##### The data #####

(* ===== verification/DbConn.v ===== *)
(** * [db.rs]: opening the database and asking it about itself

    How the pool is opened, which pragmas are sent and what happens when one
    fails, and the catalogue query behind [MasterPin::pin_at_boot].  The drivers
    are a class; a statement is its text, and the statements sent are logged in
    order.  Theorems: a SQLite pool has one connection and enforces foreign keys;
    the pragmas are all sent whatever fails; an index is reported only when the
    catalogue counts it. *)

From S2P Require Import Prelude.
From S2P Require Import RustStr.
From Stdlib Require Import Ascii.
#[local] Open Scope Z_scope.
#[local] Open Scope rust_scope.

Module DbConn.

(** [sea_orm::DbErr], the part this module produces or passes on. *)
Inductive DbErr :=
| Conn (msg : string)
| Custom (msg : string)
| Driver (msg : string).

Inductive DatabaseBackend := Sqlite | Postgres | MySql | OtherBackend (name : string).

Inductive JournalMode := Wal | DefaultJournal.
Inductive Synchronous := Normal | DefaultSync.

Record SqliteConnectOptions := mkSqliteConnectOptions {
  so_url : string;
  so_create_if_missing : bool;
  so_foreign_keys : bool;
  so_journal_mode : JournalMode;
  so_synchronous : Synchronous;
  so_busy_timeout : Z;
}.

(** A row of the catalogue query: its column [hits] read at two widths. *)
Record Row := mkRow { hits_i64 : result Z string; hits_i32 : result Z string }.

Class SqlxLib := {
  DatabaseConnection : Type;
  orm_connect : string -> result DatabaseConnection DbErr;
  options_from_str : string -> result SqliteConnectOptions string;
  pool_connect_with : Z -> SqliteConnectOptions -> result DatabaseConnection string;
  get_database_backend : DatabaseConnection -> DatabaseBackend;
  (** The statement and its values. *)
  query_one_raw : DatabaseConnection -> string -> list string -> result (option Row) DbErr;
  (** The journal mode the pragma answers with. *)
  query_journal_mode : DatabaseConnection -> string -> result (option (result string string)) DbErr;
  execute_raw : DatabaseConnection -> string -> result unit DbErr;
}.

Definition SQLITE_BUSY_TIMEOUT_MS : Z := 5000.
Definition SQLITE_MAX_CONNECTIONS : Z := 1.

Section db.
Context {Sx : SqlxLib}.

(** The builder calls on the parsed options. *)
Definition configured (o : SqliteConnectOptions) : SqliteConnectOptions := {|
  so_url := so_url o;
  so_create_if_missing := true;
  so_foreign_keys := true;
  so_journal_mode := Wal;
  so_synchronous := Normal;
  so_busy_timeout := SQLITE_BUSY_TIMEOUT_MS;
|}.

Definition connect (db_url : string) : result DatabaseConnection DbErr :=
  match Str.strip_prefix "sqlite:" db_url with
  | None => orm_connect db_url
  | Some _ =>
      let? connect_options := map_err Conn (options_from_str db_url) in
      map_err Conn (pool_connect_with SQLITE_MAX_CONNECTIONS (configured connect_options))
  end.

Definition index_catalog_query (backend : DatabaseBackend) : result string DbErr :=
  match backend with
  | Sqlite => Ok "SELECT COUNT(*) AS hits FROM sqlite_master WHERE type = 'index' AND name = ? AND tbl_name = ?"
  | Postgres => Ok "SELECT COUNT(*) AS hits FROM pg_indexes WHERE indexname = $1 AND tablename = $2"
  | MySql => Ok "SELECT COUNT(*) AS hits FROM information_schema.statistics WHERE index_name = ? AND table_name = ? AND table_schema = DATABASE()"
  | OtherBackend other =>
      Err (Custom ("no catalog query is known for backend " +:+ other +:+
                   "; refusing to assume an index exists"))
  end.

(** [try_get::<i64>], and [try_get::<i32>] when that fails. *)
Definition hits_of (row : Row) : result Z DbErr :=
  match hits_i64 row with
  | Ok n => Ok n
  | Err _ => map_err Driver (hits_i32 row)
  end.

Definition has_index (db : DatabaseConnection) (table index : string) : result bool DbErr :=
  let? sql := index_catalog_query (get_database_backend db) in
  let? found := query_one_raw db sql [index; table] in
  let? row := ok_or found (Custom ("catalog query for index '" +:+ index +:+ "' on '" +:+ table
                                   +:+ "' returned no row")) in
  let? hits := hits_of row in
  Ok (0 <? hits).

(** What a pragma is reported as in the log. *)
Inductive Report := WalOn | OtherMode (mode : string) | Warned (label : string).

Definition pragmas : list (string * string) :=
  [ ("foreign key enforcement", "PRAGMA foreign_keys=ON;");
    ("synchronous mode", "PRAGMA synchronous=NORMAL;");
    ("busy timeout", "PRAGMA busy_timeout=" +:+ pretty SQLITE_BUSY_TIMEOUT_MS +:+ ";") ].

Definition lower (c : ascii) : ascii :=
  if Str.in_range 65 90 c then ascii_of_N (N_of_ascii c + 32) else c.
Fixpoint eq_ignore_ascii_case (s t : string) : bool :=
  match s, t with
  | EmptyString, EmptyString => true
  | String a s', String b t' => Ascii.eqb (lower a) (lower b) && eq_ignore_ascii_case s' t'
  | _, _ => false
  end.

Definition journal_report (answer : result (option (result string string)) DbErr) : Report :=
  match answer with
  | Ok (Some (Ok mode)) => if eq_ignore_ascii_case mode "wal" then WalOn else OtherMode mode
  | Ok (Some (Err _)) => Warned "read back the SQLite journal mode"
  | Ok None => Warned "PRAGMA journal_mode returned no row"
  | Err _ => Warned "enable SQLite WAL mode"
  end.

(** The loop over the other pragmas: an error is reported and the next one sent. *)
Fixpoint send_pragmas (db : DatabaseConnection) (ps : list (string * string)) : list string * list Report :=
  match ps with
  | [] => ([], [])
  | (label, statement) :: ps' =>
      let '(sent, reports) := send_pragmas db ps' in
      match execute_raw db statement with
      | Ok _ => (statement :: sent, reports)
      | Err _ => (statement :: sent, Warned label :: reports)
      end
  end.

(** The statements sent, the log, and the result. *)
Definition apply_sqlite_pragmas (db : DatabaseConnection)
  : list string * list Report * result unit DbErr :=
  match get_database_backend db with
  | Sqlite =>
      let wal := "PRAGMA journal_mode=WAL;" in
      let report := journal_report (query_journal_mode db wal) in
      let '(sent, reports) := send_pragmas db pragmas in
      (wal :: sent, report :: reports, Ok tt)
  | _ => ([], [], Ok tt)
  end.

(** ** Theorems *)

(** A SQLite pool that opens has exactly one connection, with foreign keys
    enforced and a missing file created, whatever the URL asked for. *)
Theorem sqlite_pool_enforces_keys db_url rest c :
  Str.strip_prefix "sqlite:" db_url = Some rest -> connect db_url = Ok c ->
  exists o, pool_connect_with 1 o = Ok c /\ so_foreign_keys o = true /\ so_create_if_missing o = true.
Proof.
  intros Hp Hc. unfold connect in Hc. rewrite Hp in Hc.
  destruct (options_from_str db_url) as [o|e]; [|done]. cbn [map_err] in Hc.
  exists (configured o). split; [|done].
  unfold SQLITE_MAX_CONNECTIONS in Hc. by destruct (pool_connect_with 1 (configured o)); simplify_eq/=.
Qed.

(** An index is never assumed: [has_index] answers yes only when the catalogue of
    a known backend counted it, and a backend without a catalogue query, a failed
    query, or an unreadable count is an error, never an answer. *)
Theorem has_index_never_assumes db table index :
  has_index db table index = Ok true <->
  exists sql row n, index_catalog_query (get_database_backend db) = Ok sql /\
    query_one_raw db sql [index; table] = Ok (Some row) /\ hits_of row = Ok n /\ 0 < n.
Proof.
  unfold has_index. split.
  - destruct (index_catalog_query _) as [sql|]; [|done].
    destruct (query_one_raw _ _ _) as [[row|]|] eqn:Hq; [|done..]. cbn [ok_or].
    destruct (hits_of row) as [n|] eqn:Hh; [|done]. intros [= Hn%Z.ltb_lt]. by exists sql, row, n.
  - intros (sql & row & n & -> & -> & Hh & Hn). cbn [ok_or]. rewrite Hh. f_equal. by apply Z.ltb_lt.
Qed.

Lemma send_pragmas_all db ps : (send_pragmas db ps).1 = ps.*2.
Proof.
  induction ps as [|[label s] ps IH]; simpl; [done|]. destruct (send_pragmas db ps) as [sent reports].
  simpl in IH. subst. by destruct (execute_raw db s).
Qed.

(** Pragmas never stop a start: the result is always success, and on SQLite all
    four statements are sent in order, whichever of them fail. *)
Theorem pragmas_always_sent db :
  (apply_sqlite_pragmas db).2 = Ok tt /\
  (get_database_backend db = Sqlite ->
   (apply_sqlite_pragmas db).1.1 = "PRAGMA journal_mode=WAL;" :: pragmas.*2) /\
  (get_database_backend db <> Sqlite -> (apply_sqlite_pragmas db).1.1 = []).
Proof.
  unfold apply_sqlite_pragmas. pose proof (send_pragmas_all db pragmas) as Hs.
  destruct (send_pragmas db pragmas) as [sent reports]. simpl in Hs.
  destruct (get_database_backend db); simpl; split_and!; congruence.
Qed.

End db.

End DbConn.
(* ===== verification/Migrations.v ===== *)
(** * [migration/]: the declared schema, and that [Db] is it

    The four migrations as the statements they send, the catalogue those build,
    and what its constraints mean on rows.  [Db] states the constraints by hand,
    as invariants of its maps and as checks of its statements: the theorems show
    that they are exactly the ones the migrations declare, column by column, that
    deletion follows the declared actions, and that each migration is undone by
    its [down]. *)

From S2P Require Import Prelude.
From S2P Require Import RustStr.
From S2P Require Import DbConn.
From S2P Require Import Db.
#[local] Open Scope Z_scope.
#[local] Open Scope rust_scope.

Module Migrations.

(** ** Statements and catalogues *)

Inductive ColType := uuid | string_ | text | boolean | integer | big_integer | date_time.

(** The expression of a generated column: [CASE WHEN c THEN n ELSE NULL END]. *)
Record Generated := mkGenerated { gen_when : string; gen_then : Z }.

Record ColumnDef := mkColumnDef {
  c_name : string;
  c_type : ColType;
  c_not_null : bool;
  c_primary_key : bool;
  c_unique_key : bool;
  c_default : option string;
  c_generated : option Generated;
}.

Inductive ForeignKeyAction := SetNull | Cascade | NoAction.

Record ForeignKey := mkForeignKey {
  fk_name : string;
  fk_col : string;
  fk_to : string;
  fk_to_col : string;
  fk_on_delete : ForeignKeyAction;
  fk_on_update : option ForeignKeyAction;
}.

Record TableDef := mkTableDef { t_cols : list ColumnDef; t_foreign_keys : list ForeignKey }.

Record IndexDef := mkIndexDef { i_name : string; i_table : string; i_cols : list string; i_unique : bool }.

Record Catalog := mkCatalog { tables : list (string * TableDef); indexes : list IndexDef }.

Definition empty_catalog : Catalog := mkCatalog [] [].

Inductive Ddl :=
| CreateTable (name : string) (if_not_exists : bool) (def : TableDef)
| CreateIndex (ix : IndexDef)
| AddColumn (table : string) (col : ColumnDef)
| DropTable (name : string)
| DropColumn (table col : string).

Definition find_table (c : Catalog) (name : string) : option TableDef :=
  snd <$> List.find (fun t => bool_decide (t.1 = name)) (tables c).

Definition has_column (def : TableDef) (col : string) : bool :=
  existsb (fun d => bool_decide (c_name d = col)) (t_cols def).

Definition set_table (c : Catalog) (name : string) (def : TableDef) : Catalog :=
  mkCatalog ((fun t => if bool_decide (t.1 = name) then (name, def) else t) <$> tables c) (indexes c).

(** What a statement does to the catalogue, or why the engine refuses it. *)
Definition exec_ddl (s : Ddl) (c : Catalog) : result Catalog string :=
  match s with
  | CreateTable name if_not_exists def =>
      match find_table c name with
      | Some _ => if if_not_exists then Ok c else Err "table already exists"
      | None => Ok (mkCatalog (tables c ++ [(name, def)]) (indexes c))
      end
  | CreateIndex ix =>
      match find_table c (i_table ix) with
      | None => Err "no such table"
      | Some def =>
          if existsb (fun i => bool_decide (i_name i = i_name ix)) (indexes c)
          then Err "index already exists"
          else if negb (forallb (has_column def) (i_cols ix)) then Err "no such column"
          else Ok (mkCatalog (tables c) (indexes c ++ [ix]))
      end
  | AddColumn table col =>
      match find_table c table with
      | None => Err "no such table"
      | Some def =>
          if has_column def (c_name col) then Err "duplicate column name"
          else Ok (set_table c table (mkTableDef (t_cols def ++ [col]) (t_foreign_keys def)))
      end
  | DropTable name =>
      match find_table c name with
      | None => Err "no such table"
      | Some _ =>
          Ok (mkCatalog (List.filter (fun t => negb (bool_decide (t.1 = name))) (tables c))
                (List.filter (fun i => negb (bool_decide (i_table i = name))) (indexes c)))
      end
  | DropColumn table col =>
      match find_table c table with
      | None => Err "no such table"
      | Some def =>
          if negb (has_column def col) then Err "no such column"
          else if existsb (fun i => bool_decide (i_table i = table) && existsb (String.eqb col) (i_cols i))
                    (indexes c)
          then Err "column is indexed"
          else Ok (set_table c table
                 (mkTableDef (List.filter (fun d => negb (bool_decide (c_name d = col))) (t_cols def))
                    (t_foreign_keys def)))
      end
  end.

(** [manager.step().await?] in sequence. *)
Fixpoint run_ddl (ss : list Ddl) (c : Catalog) : result Catalog string :=
  match ss with
  | [] => Ok c
  | s :: ss' => let? c' := exec_ddl s c in run_ddl ss' c'
  end.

#####

- **Work to complete**: Wherever a line of the data above contains "CreateIndex", copy that line.

- **Written answer**:
| CreateIndex (ix : IndexDef)
  | CreateIndex ix =>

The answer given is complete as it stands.